[Start of section]
Definition find_bit (value : Z) (rank_fn : Z → Z) : outcome Z :=
  let! sum := sub_sums value in
  search_loop P sum (rank_fn (sum !!! P)) 0.

(** ** Numbers by their digits *)

(** The number with the digits [l] in base [2 ^ w], the lowest first. *)
Fixpoint num (w : Z) (l : list Z) : Z :=
  match l with
  | [] => 0
  | d :: l => d + 2 ^ w * num w l
  end.

Definition digits (w : Z) (l : list Z) : Prop := Forall (λ d, 0 <= d < 2 ^ w) l.

Lemma num_nonneg w l : 0 <= w → Forall (λ d, 0 <= d) l → 0 <= num w l.
Proof.
  intros Hw. induction 1 as [|d l Hd Hl IH]; simpl; [lia|].
  pose proof (Z.pow_nonneg 2 w). nia.
Qed.

Lemma digits_nonneg w l : digits w l → Forall (λ d, 0 <= d) l.
Proof.
  unfold digits. rewrite !Forall_lookup. intros Hd i x Hi. specialize (Hd i x Hi). lia.
Qed.

Lemma num_bound w l : 0 <= w → digits w l → num w l < 2 ^ (w * Z.of_nat (length l)).
Proof.
  intros Hw. induction 1 as [|d l Hd Hl IH]; simpl; [by rewrite Z.mul_0_r|].
  replace (w * Z.of_nat (S (length l))) with (w + w * Z.of_nat (length l)) by lia.
  rewrite Z.pow_add_r by lia. nia.
Qed.

Lemma num_tail w d l : 0 <= w → 0 <= d < 2 ^ w → Z.shiftr (num w (d :: l)) w = num w l.
Proof.
  intros Hw Hd. rewrite Z.shiftr_div_pow2 by lia. simpl.
  rewrite Z.add_comm, Z.mul_comm, Z.div_add_l, Z.div_small by lia. lia.
Qed.

(** Digit-wise conjunction. *)
Lemma num_land w a b x y : 0 <= w → 0 <= a < 2 ^ w → 0 <= b < 2 ^ w →
  Z.land (a + 2 ^ w * x) (b + 2 ^ w * y) = Z.land a b + 2 ^ w * Z.land x y.
Proof.
  intros Hw Ha Hb.
  assert (∀ c z, 0 <= c < 2 ^ w → c + 2 ^ w * z = Z.lor (z * 2 ^ w) c) as Hlor.
  { intros c z Hc. rewrite high_low_lor by lia. lia. }
  assert (0 <= Z.land a b < 2 ^ w) as Hab.
  { split; [apply Z.land_nonneg; lia|].
    destruct (decide (a = 0)) as [->|Hne]; [rewrite Z.land_0_l; lia|].
    destruct (decide (Z.land a b = 0)) as [->|Hl]; [lia|].
    apply Z.log2_lt_cancel. rewrite Z.log2_pow2 by lia.
    apply Z.le_lt_trans with (Z.log2 a).
    - etrans; [apply Z.log2_land; lia|apply Z.le_min_l].
    - apply Z.log2_lt_pow2; lia. }
  rewrite !Hlor by done. apply Z.bits_inj'. intros k Hk.
  rewrite ?Z.land_spec, ?Z.lor_spec. rewrite ?Z.land_spec.
  destruct (decide (k < w)) as [Hlt|Hge].
  - by rewrite !Z.mul_pow2_bits_low by lia.
  - assert (∀ c, 0 <= c < 2 ^ w → Z.testbit c k = false) as Hhi.
    { intros c Hc. destruct (decide (c = 0)) as [->|]; [apply Z.bits_0|].
      apply Z.bits_above_log2; [lia|]. apply Z.lt_le_trans with w; [|lia].
      apply Z.log2_lt_pow2; lia. }
    rewrite !(Hhi a), !(Hhi b), !orb_false_r by done.
    rewrite !Z.mul_pow2_bits by lia. by rewrite Z.land_spec.
Qed.

(** ** Sums of pairs *)

Fixpoint evens (l : list Z) : list Z :=
  match l with a :: _ :: l => a :: evens l | l => l end.
Fixpoint odds (l : list Z) : list Z :=
  match l with _ :: b :: l => b :: odds l | _ => [] end.
Fixpoint pair_sums (l : list Z) : list Z :=
  match l with a :: b :: l => (a + b) :: pair_sums l | l => l end.
(** [Iterator::next]; [!1] is the word with all bits but the lowest. *)
Definition shuffled_next (self : ShuffledStealers) :
    outcome (option (Stealer * ShuffledStealers)) :=
  if candidates self =? 0 then Done None
  else
    let cand := Z.land (candidates self) (2 ^ 64 - 2) in
    let current_candidate := next_candidate self in
    let! self' :=
      if negb (cand =? 0) then
        let shift := Z.of_nat (trailing_zeros cand) in
        let cand := Z.shiftr cand shift in
        let! next := uadd (next_candidate self) shift in
        let! next :=
          if Z.of_nat (length (stealers self)) <=? next
          then usub next (Z.of_nat (length (stealers self))) else Done next in
        Done (mkShuffled (stealers self) cand next)
      else Done (mkShuffled (stealers self) cand (next_candidate self)) in
    let! stealer := unwrap (stealers self !! Z.to_nat current_candidate) in
    Done (Some (stealer, self')).

(** All that the iterator yields. *)
Fixpoint shuffled_all (fuel : nat) (self : ShuffledStealers) : outcome (list Stealer) :=
  match fuel with
  | O => NoFuel
  | S fuel =>
      let! r := shuffled_next self in
      match r with
      | None => Done []
      | Some (s, self) => let! l := shuffled_all fuel self in Done (s :: l)
      end
  end.
Lemma land_bit a w : (Z.land a (2 ^ Z.of_nat w) =? 0)%Z = negb (bit a w).
Proof.
  unfold bit. destruct (Z.testbit a (Z.of_nat w)) eqn:Hb; simpl.
  - apply Z.eqb_neq. intros He. assert (Z.testbit (Z.land a (2 ^ Z.of_nat w)) (Z.of_nat w) = false) as Hf
      by (rewrite He; apply Z.bits_0).
    by rewrite Z.land_spec, Hb, Z.pow2_bits_true in Hf by lia.
  - apply Z.eqb_eq. apply Z.bits_inj'. intros n Hn. rewrite Z.land_spec, Z.bits_0.
    destruct (decide (n = Z.of_nat w)) as [->|Hne]; [by rewrite Hb|].
    by rewrite (Z.pow2_bits_false _ n), andb_false_r by lia.
Qed.
(** A worker before and after a step of an activation. *)
Definition running pc : bool := match pc with WActivate _ | WRun => true | _ => false end.
Record same_work x x' : Prop := {
  sw_queue : local_queue x' = local_queue x;
  sw_slot : fast_slot x' = fast_slot x;
  sw_pc : w_pc x' = w_pc x ∨ running (w_pc x) = true ∧ running (w_pc x') = true;
}.

Lemma same_work_refl x : same_work x x.
Proof. split; auto. Qed.

Lemma worker_ok_same a a' inj m m' w x x' : worker_ok a inj m w x → same_work x x' →
  (∀ v, bit a v = true → bit a' v = true) → (a' = a ∨ last_active (w_pc x) = false) →
  (m' = MNew → m = MNew ∧ (a' = a ∨ a ≠ 0%Z)) → worker_ok a' inj m' w x'.
Proof.
  intros Hok [Hq Hs Hpc] Hb Hl Hm.
  destruct Hpc as [Hpc|[Hr Hr']].
  - destruct Hok as [H1 H2 H3 H4 H5 H6 H7 H8 H9]. split; rewrite ?Hpc, ?Hq, ?Hs; auto.
    + intros Hla. destruct Hl as [->|Hl]; [auto|]. congruence.
    + intros Hrep Hnew. destruct (Hm Hnew) as [Hmn Ha]. pose proof (H6 Hrep Hmn). destruct Ha; congruence.
  - pose proof (wk_bit _ _ _ _ _ Hok) as H2. destruct (w_pc x); try done;
      (destruct (w_pc x') eqn:Hx'; try done; split; rewrite ?Hx'; simpl; intros; simplify_eq; auto).
Qed.

Lemma same_work_tasks x x' : same_work x x' → worker_tasks x' = worker_tasks x.
Proof.
  intros [Hq Hs Hpc]. unfold worker_tasks. rewrite Hq, Hs. do 2 f_equal.
  destruct Hpc as [->|[Hr Hr']]; [done|]. by destruct (w_pc x), (w_pc x').
Qed.

Lemma held_same s s' : length (workers s') = length (workers s) → injector s' = injector s →
  (∀ v x', workers s' !! v = Some x' → ∃ x, workers s !! v = Some x ∧ same_work x x') →
  held s' = held s.
Proof.
  intros Hlen Hin Hws. unfold held. rewrite Hin. do 2 f_equal. apply list_eq. intros v.
  rewrite !list_lookup_fmap. destruct (workers s' !! v) as [x'|] eqn:Hv; simpl.
  - destruct (Hws v x' Hv) as (x & -> & Hs). simpl. by rewrite (same_work_tasks _ _ Hs).
  - apply lookup_ge_None in Hv. rewrite Hlen in Hv. by rewrite (proj2 (lookup_ge_None _ _) Hv).
Qed.

(** A step of an activation, by a worker or by the executor thread. *)
Lemma inv_activation s s' a' :
  mt_inv s → length (workers s') = length (workers s) → abort_signal s' = abort_signal s →
  fixed (pool s') = fixed (pool s) → active_workers (pool s') = a' →
  (0 ≤ a' < 2 ^ Z.of_nat (length (workers s)))%Z → injector s' = injector s →
  main_ok (main_pc s') (main_token s') a' →
  (in_loop (main_pc s') = true → a' = 0%Z → buckets (injector s) = []) →
  (∀ v, bit (active_workers (pool s)) v = true → bit a' v = true) →
  (a' = active_workers (pool s) ∨
    ∀ v x, workers s !! v = Some x → last_active (w_pc x) = false) →
  (main_pc s' = MNew → main_pc s = MNew ∧
    (a' = active_workers (pool s) ∨ active_workers (pool s) ≠ 0%Z)) →
  (∀ v x', workers s' !! v = Some x' → ∃ x, workers s !! v = Some x ∧ same_work x x' ∧
    tokens_ok a' v (pending s' v) x') →
  submitted s' = submitted s → ran s' = ran s →
  mt_inv s'.
Proof.
  intros Hinv Hlen Hab Hsize Ha' Hrange Hin Hm Hloop Hmono Hlast Hnew Hws Hsub Hran.
  injection Hsize as Hsize Hpan.
  split; rewrite ?Ha', ?Hlen, ?Hin, ?Hab, ?Hsize, ?Hpan; try done; try apply Hinv.
  - intros v x' Hv. destruct (Hws v x' Hv) as (x & Hx & Hsame & _).
    eapply worker_ok_same; [by apply (mi_workers _ Hinv)|done|done| |done].
    destruct Hlast as [?|Hlast]; [by left|]. right. eauto.
  - intros v x' Hv. by destruct (Hws v x' Hv) as (x & Hx & _ & Ht).
  - rewrite Hsub, Hran, (held_same s s'), (mi_tasks _ Hinv); try done.
    intros v x' Hv. destruct (Hws v x' Hv) as (x & Hx & ? & Ht). by exists x.
Qed.

(** ** Steps of a worker *)

(** A step that touches the worker only, and the number of searching
    workers. *)
Lemma inv_local s s' w x y :
  mt_inv s → workers s !! w = Some x → workers s' = <[w := y]> (workers s) →
  active_workers (pool s') = active_workers (pool s) → fixed (pool s') = fixed (pool s) →
  main_pc s' = main_pc s → abort_signal s' = abort_signal s →
  (main_token s' = main_token s ∨ (main_pc s = MNew → active_workers (pool s) = 0%Z)) →
  injector s' = injector s → submitted s' = submitted s → ran s' = ran s →
  worker_ok (active_workers (pool s)) (injector s) (main_pc s) w y →
  (∀ n, tokens_ok (active_workers (pool s)) w n x → tokens_ok (active_workers (pool s)) w n y) →
  worker_target y = worker_target x → worker_tasks x ≡ₚ worker_tasks y →
  mt_inv s'.
Proof.
  intros Hinv Hw Hws Hact Hsize Hm Hab Htok Hin Hsub Hran Hok Hto Htg Htasks.
  eapply (inv_move s s' w x y); try done; rewrite ?Hin; try done.
  - apply (mi_injector _ Hinv).
  - by left.
  - apply (tasks_move s s' w x y [] []); rewrite ?app_nil_r, ?Hin; try done.
    simpl. by rewrite Htasks.
Qed.

(** Proves [worker_ok] of the next state from that of the worker [x]. *)
Ltac worker_next Hok Hpc :=
  let H := fresh in
  pose proof Hok as H; destruct H; rewrite Hpc in *; simpl in *; split; simpl;
  intros; simplify_eq; auto; try done.

(** The case of a step that only goes on. *)
Ltac by_local Hinv Hw Hok Hpc :=
  eexists; split; [reflexivity|];
  eapply (inv_local _ _ _ _ _ Hinv Hw); [reflexivity|..]; simpl; rewrite ?Hpc; simpl;
  [reflexivity|reflexivity|reflexivity|reflexivity|try by left
  |reflexivity|reflexivity|reflexivity| |try by (unfold tokens_ok; rewrite Hpc)| |];
  try (unfold worker_target; simpl; by rewrite ?Hpc);
  try (unfold worker_tasks; simpl; by rewrite ?Hpc);
  try (by worker_next Hok Hpc).

Lemma deactivate_ok s w x o : mt_inv s → workers s !! w = Some x → w_pc x = WDeactivate →
  (let! r := try_set_worker_inactive w (pool s) in
   Done (set_worker w (to_pc (if r.1 : bool then WInactiveCount else WCheckInjector) x)
     (set_pool r.2 s))) = o → ∃ s', o = Done s' ∧ mt_inv s'.
Proof.
  intros Hinv Hw Hpc <-. pose proof (mi_workers _ Hinv _ _ Hw) as Hok.
  assert (resting (w_pc x) = false) as Hr by (by rewrite Hpc).
  pose proof (wk_bit _ _ _ _ _ Hok Hr) as Hb. unfold try_set_worker_inactive. simpl.
  rewrite land_bit, Hb. simpl. destruct (Z.eqb_spec (active_workers (pool s)) (2 ^ Z.of_nat w)) as [Ha|Ha].
  { simpl. by_local Hinv Hw Hok Hpc. }
  simpl. eexists. split; [reflexivity|].
  assert (worker_tasks (to_pc WInactiveCount x) = worker_tasks x) as Ht
    by (unfold worker_tasks; simpl; by rewrite Hpc).
  assert (Z.ldiff (active_workers (pool s)) (2 ^ Z.of_nat w) ≠ 0%Z) as Hne.
  { rewrite ldiff_pow by done. lia. }
  eapply (inv_bits s _ w x _ _ Hinv Hw Hr); simpl; try reflexivity; try done.
  - unfold worker_target. by rewrite Hpc.
  - pose proof (mi_range _ Hinv). split; [apply Z.ldiff_nonneg; lia|].
    rewrite ldiff_pow by done. lia.
  - intros v Hv. rewrite bit_ldiff, bool_decide_eq_true_2 by done. by rewrite andb_true_r.
  - rewrite bit_ldiff, bool_decide_eq_false_2 by tauto. by rewrite andb_false_r.
  - worker_next Hok Hpc.
Qed.

Lemma all_inactive_ok s w x : mt_inv s → workers s !! w = Some x → w_pc x = WSetAllInactive →
  mt_inv (set_worker w (to_pc WIdleCount x) (set_pool (set_all_workers_inactive (pool s)) s)).
Proof.
  intros Hinv Hw Hpc. pose proof (mi_workers _ Hinv _ _ Hw) as Hok.
  assert (resting (w_pc x) = false) as Hr by (by rewrite Hpc).
  pose proof (wk_last _ _ _ _ _ Hok ltac:(by rewrite Hpc)) as Ha.
  assert (worker_tasks (to_pc WIdleCount x) = worker_tasks x) as Ht
    by (unfold worker_tasks; simpl; by rewrite Hpc).
  eapply (inv_bits s _ w x _ _ Hinv Hw Hr); simpl; try reflexivity; try done.
  - unfold worker_target. by rewrite Hpc.
  - lia.
  - intros v Hv. rewrite bit_zero, Ha, bit_pow. by rewrite bool_decide_eq_false_2.
  - apply bit_zero.
  - worker_next Hok Hpc.
  - intros _. by apply (wk_setall _ _ _ _ _ Hok).
Qed.

Lemma park_ok s w x : mt_inv s → workers s !! w = Some x → w_pc x = WPark → w_token x = true →
  mt_inv (set_worker w (to_pc WCheckAbort (with_token false x)) s).
Proof.
  intros Hinv Hw Hpc Htok. pose proof (mi_workers _ Hinv _ _ Hw) as Hok.
  pose proof (mi_tokens _ Hinv _ _ Hw) as Ht. unfold tokens_ok in Ht. rewrite Htok, Hpc in Ht.
  destruct (bit (active_workers (pool s)) w) eqn:Hb; simpl in Ht; [|lia].
  eapply (inv_local s _ w x _ Hinv Hw); [reflexivity|..]; simpl; try done; try by left.
  - by worker_next Hok Hpc.
  - intros n. unfold tokens_ok. simpl. rewrite Htok, Hpc, Hb. simpl. lia.
  - unfold worker_target. simpl. by rewrite Hpc.
  - unfold worker_tasks. simpl. by rewrite Hpc.
Qed.

Lemma lock_pop_ok s w x : mt_inv s → workers s !! w = Some x → w_pc x = WLockPop →
  mt_inv (set_worker w
    (to_pc (match (pop_bucket_locked (injector s)).1 with Some b => WExtend b | None => WVictims end) x)
    (set_injector (pop_bucket_locked (injector s)).2 s)).
Proof.
  intros Hinv Hw Hpc. pose proof (mi_workers _ Hinv _ _ Hw) as Hok.
  destruct (pop_bucket_ok BUCKET_SIZE _ (mi_injector _ Hinv)) as [Hio Hpop].
  destruct (pop_bucket_locked (injector s)) as [b inj] eqn:Heq. simpl in *.
  eapply (inv_move s _ w x _ Hinv Hw); [reflexivity|..
    |eapply (tasks_move s _ w x _ [] [] Hinv Hw); [reflexivity|..]]; simpl; try done; try by left.
  - right. by rewrite Hpc.
  - destruct b as [b|]; worker_next Hok Hpc; lia.
  - intros n. unfold tokens_ok. simpl. rewrite Hpc. by destruct b.
  - unfold worker_target. simpl. rewrite Hpc. by destruct b.
  - by rewrite app_nil_r.
  - by rewrite app_nil_r.
  - unfold worker_tasks. simpl. rewrite Hpc. simpl. destruct b as [b|]; simpl.
    + destruct Hpop as [_ ->]. rewrite !app_nil_r, !app_assoc.
      rewrite (Permutation_app_comm _ b). by rewrite !app_assoc.
    + unfold injector_tasks. rewrite Hpop. unfold pop_bucket_locked in Heq. rewrite Hpop in Heq.
      simpl in Heq. by simplify_eq/=.
Qed.

Lemma extend_ok s w x b : mt_inv s → workers s !! w = Some x → w_pc x = WExtend b →
  length b ≤ wq_spare (local_queue x) →
  mt_inv (set_worker w (to_pc WEndSearch (with_queue (wq_extend b (local_queue x)) x)) s).
Proof.
  intros Hinv Hw Hpc Hlen. pose proof (mi_workers _ Hinv _ _ Hw) as Hok.
  eapply (inv_local s _ w x _ Hinv Hw); [reflexivity|..]; simpl; try done; try by left.
  - by worker_next Hok Hpc.
  - intros n. unfold tokens_ok. by rewrite Hpc.
  - unfold worker_target. simpl. by rewrite Hpc.
  - unfold worker_tasks. simpl. rewrite Hpc, wq_extend_items by done. simpl.
    rewrite app_nil_r, <-app_assoc, (Permutation_app_comm b). by rewrite <-app_assoc.
Qed.

(** The state after the victim's queue has changed; its log of submitted
    runnables is adjusted. *)
Definition robbed (v : nat) y s : Mt Q T Payload :=
  let s' := set_worker v y s in
  mkMt (pool s') (injector s') (workers s') (main_pc s') (main_token s') (abort_signal s')
    (msg_count s') (ran s' ++ held s') (ran s') (failed s').

Lemma robbed_ok s v y q : mt_inv s → workers s !! v = Some y → hungry (w_pc y) = false →
  (wq_room (local_queue y) → wq_room q) → mt_inv (robbed v (with_queue q y) s).
Proof.
  intros Hinv Hv Hh Hroom. pose proof (mi_workers _ Hinv _ _ Hv) as Hok.
  eapply (inv_move s _ v y _ Hinv Hv); [reflexivity|..]; simpl; try done; try by left.
  - apply (mi_injector _ Hinv).
  - destruct Hok. split; simpl; auto. intros Hc. by rewrite Hc in Hh.
Qed.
[End of section]
Assignment: Everything from the first line of the material through the line containing "(** The number" is to be printed exactly; lines after that are to be left out.

Answer below:
Definition find_bit (value : Z) (rank_fn : Z → Z) : outcome Z :=
  let! sum := sub_sums value in
  search_loop P sum (rank_fn (sum !!! P)) 0.

(** ** Numbers by their digits *)

(** The number with the digits [l] in base [2 ^ w], the lowest first. *)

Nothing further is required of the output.